▸ **Exercise**
Every line below that holds "classes" must be copied.

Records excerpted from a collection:
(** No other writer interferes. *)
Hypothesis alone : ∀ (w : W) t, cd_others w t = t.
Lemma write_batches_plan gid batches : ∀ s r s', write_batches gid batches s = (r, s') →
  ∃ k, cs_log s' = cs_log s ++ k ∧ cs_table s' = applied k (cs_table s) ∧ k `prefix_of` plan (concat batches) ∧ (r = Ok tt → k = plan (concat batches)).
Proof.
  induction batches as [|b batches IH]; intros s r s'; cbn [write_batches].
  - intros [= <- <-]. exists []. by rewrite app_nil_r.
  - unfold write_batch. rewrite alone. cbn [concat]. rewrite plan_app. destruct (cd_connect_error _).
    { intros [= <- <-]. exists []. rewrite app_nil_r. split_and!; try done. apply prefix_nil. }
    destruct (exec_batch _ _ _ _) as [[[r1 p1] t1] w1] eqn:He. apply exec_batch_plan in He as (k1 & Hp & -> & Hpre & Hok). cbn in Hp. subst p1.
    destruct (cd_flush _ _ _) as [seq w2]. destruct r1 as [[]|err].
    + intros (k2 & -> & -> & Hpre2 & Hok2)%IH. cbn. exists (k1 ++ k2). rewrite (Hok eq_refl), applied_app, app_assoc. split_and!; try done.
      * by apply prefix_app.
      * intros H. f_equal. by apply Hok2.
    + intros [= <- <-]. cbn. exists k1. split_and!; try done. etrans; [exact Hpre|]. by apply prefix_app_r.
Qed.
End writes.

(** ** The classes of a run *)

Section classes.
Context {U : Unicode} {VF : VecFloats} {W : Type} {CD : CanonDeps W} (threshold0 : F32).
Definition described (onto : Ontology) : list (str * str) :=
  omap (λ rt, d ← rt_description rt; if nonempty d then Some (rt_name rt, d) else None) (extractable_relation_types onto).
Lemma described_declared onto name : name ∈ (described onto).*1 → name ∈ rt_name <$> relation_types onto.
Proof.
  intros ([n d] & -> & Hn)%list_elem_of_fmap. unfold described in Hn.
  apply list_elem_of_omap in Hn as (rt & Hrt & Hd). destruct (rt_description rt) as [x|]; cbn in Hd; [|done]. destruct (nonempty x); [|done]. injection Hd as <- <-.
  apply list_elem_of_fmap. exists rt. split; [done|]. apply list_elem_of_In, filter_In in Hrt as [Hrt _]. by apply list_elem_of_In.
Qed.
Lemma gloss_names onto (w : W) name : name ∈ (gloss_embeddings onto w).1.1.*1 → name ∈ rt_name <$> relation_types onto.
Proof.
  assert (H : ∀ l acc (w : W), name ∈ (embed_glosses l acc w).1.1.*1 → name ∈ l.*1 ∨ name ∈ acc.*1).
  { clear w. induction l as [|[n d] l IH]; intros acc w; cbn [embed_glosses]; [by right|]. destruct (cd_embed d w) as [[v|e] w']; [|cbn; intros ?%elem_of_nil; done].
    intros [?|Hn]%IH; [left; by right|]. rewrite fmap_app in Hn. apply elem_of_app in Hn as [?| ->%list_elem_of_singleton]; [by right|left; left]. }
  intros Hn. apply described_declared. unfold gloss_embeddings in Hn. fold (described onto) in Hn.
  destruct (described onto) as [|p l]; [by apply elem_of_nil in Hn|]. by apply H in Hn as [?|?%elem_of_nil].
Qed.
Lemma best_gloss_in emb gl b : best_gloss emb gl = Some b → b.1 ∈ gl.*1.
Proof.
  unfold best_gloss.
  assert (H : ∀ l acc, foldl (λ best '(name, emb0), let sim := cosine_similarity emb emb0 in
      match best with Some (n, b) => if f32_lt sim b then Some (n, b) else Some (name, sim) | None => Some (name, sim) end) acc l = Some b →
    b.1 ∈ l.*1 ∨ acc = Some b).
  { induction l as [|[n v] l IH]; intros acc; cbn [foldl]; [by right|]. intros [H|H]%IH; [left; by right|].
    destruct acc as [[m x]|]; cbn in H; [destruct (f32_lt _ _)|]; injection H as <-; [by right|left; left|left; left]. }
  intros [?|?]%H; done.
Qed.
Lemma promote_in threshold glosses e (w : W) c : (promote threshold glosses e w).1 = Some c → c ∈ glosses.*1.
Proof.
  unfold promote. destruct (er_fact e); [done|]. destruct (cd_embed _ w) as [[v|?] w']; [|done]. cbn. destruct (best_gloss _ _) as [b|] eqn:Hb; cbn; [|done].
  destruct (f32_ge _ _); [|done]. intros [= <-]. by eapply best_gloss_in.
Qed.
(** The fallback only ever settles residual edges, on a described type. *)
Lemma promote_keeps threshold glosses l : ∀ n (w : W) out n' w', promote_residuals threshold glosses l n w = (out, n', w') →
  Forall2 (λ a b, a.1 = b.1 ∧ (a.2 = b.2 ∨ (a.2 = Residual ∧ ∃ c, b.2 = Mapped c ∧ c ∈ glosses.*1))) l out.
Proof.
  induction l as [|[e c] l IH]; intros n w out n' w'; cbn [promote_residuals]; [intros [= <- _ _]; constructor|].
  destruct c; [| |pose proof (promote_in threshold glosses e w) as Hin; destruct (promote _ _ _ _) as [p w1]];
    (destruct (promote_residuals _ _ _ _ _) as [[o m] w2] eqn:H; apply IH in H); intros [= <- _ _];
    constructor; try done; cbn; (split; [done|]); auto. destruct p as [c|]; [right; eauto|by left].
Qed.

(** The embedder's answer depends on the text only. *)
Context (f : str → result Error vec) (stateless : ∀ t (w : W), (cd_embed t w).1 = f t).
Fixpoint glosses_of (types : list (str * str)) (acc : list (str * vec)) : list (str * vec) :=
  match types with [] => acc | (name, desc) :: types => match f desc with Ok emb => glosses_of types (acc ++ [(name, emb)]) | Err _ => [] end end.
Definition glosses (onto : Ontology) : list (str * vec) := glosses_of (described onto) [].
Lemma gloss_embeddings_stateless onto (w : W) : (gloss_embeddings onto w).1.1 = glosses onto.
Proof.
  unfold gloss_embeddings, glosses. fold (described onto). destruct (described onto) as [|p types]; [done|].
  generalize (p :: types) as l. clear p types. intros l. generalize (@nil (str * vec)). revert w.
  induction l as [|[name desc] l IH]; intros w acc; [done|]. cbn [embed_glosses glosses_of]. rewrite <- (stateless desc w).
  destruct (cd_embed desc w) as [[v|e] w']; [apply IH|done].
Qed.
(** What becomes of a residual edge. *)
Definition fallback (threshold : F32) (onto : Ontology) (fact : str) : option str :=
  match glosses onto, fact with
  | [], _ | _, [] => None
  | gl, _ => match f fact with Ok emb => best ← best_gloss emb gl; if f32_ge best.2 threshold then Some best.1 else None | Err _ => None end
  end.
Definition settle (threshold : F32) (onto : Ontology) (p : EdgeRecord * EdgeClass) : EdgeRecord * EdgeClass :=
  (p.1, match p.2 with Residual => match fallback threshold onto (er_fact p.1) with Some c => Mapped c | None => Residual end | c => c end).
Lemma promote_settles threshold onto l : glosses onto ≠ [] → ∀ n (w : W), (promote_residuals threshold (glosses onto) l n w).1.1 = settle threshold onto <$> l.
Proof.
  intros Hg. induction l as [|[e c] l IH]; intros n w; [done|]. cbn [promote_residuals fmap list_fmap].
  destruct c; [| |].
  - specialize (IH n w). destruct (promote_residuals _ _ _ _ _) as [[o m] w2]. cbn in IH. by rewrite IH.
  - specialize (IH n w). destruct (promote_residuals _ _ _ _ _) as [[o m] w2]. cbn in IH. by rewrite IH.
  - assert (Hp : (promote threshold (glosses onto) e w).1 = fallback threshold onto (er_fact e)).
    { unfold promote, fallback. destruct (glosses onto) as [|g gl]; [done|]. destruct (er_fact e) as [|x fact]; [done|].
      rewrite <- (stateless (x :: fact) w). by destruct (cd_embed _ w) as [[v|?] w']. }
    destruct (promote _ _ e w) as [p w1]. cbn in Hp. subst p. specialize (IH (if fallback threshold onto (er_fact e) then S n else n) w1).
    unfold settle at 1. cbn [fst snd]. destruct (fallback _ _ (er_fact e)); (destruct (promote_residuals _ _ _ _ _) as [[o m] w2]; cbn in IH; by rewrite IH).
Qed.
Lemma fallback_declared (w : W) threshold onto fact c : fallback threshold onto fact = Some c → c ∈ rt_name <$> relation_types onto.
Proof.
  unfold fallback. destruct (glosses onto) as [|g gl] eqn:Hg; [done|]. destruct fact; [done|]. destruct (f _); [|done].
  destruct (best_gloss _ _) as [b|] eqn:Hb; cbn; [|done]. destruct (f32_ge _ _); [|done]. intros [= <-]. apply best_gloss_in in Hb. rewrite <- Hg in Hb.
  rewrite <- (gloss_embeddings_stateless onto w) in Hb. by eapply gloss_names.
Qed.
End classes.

▸ **Result of this task**
(** ** The classes of a run *)
Section classes.
End classes.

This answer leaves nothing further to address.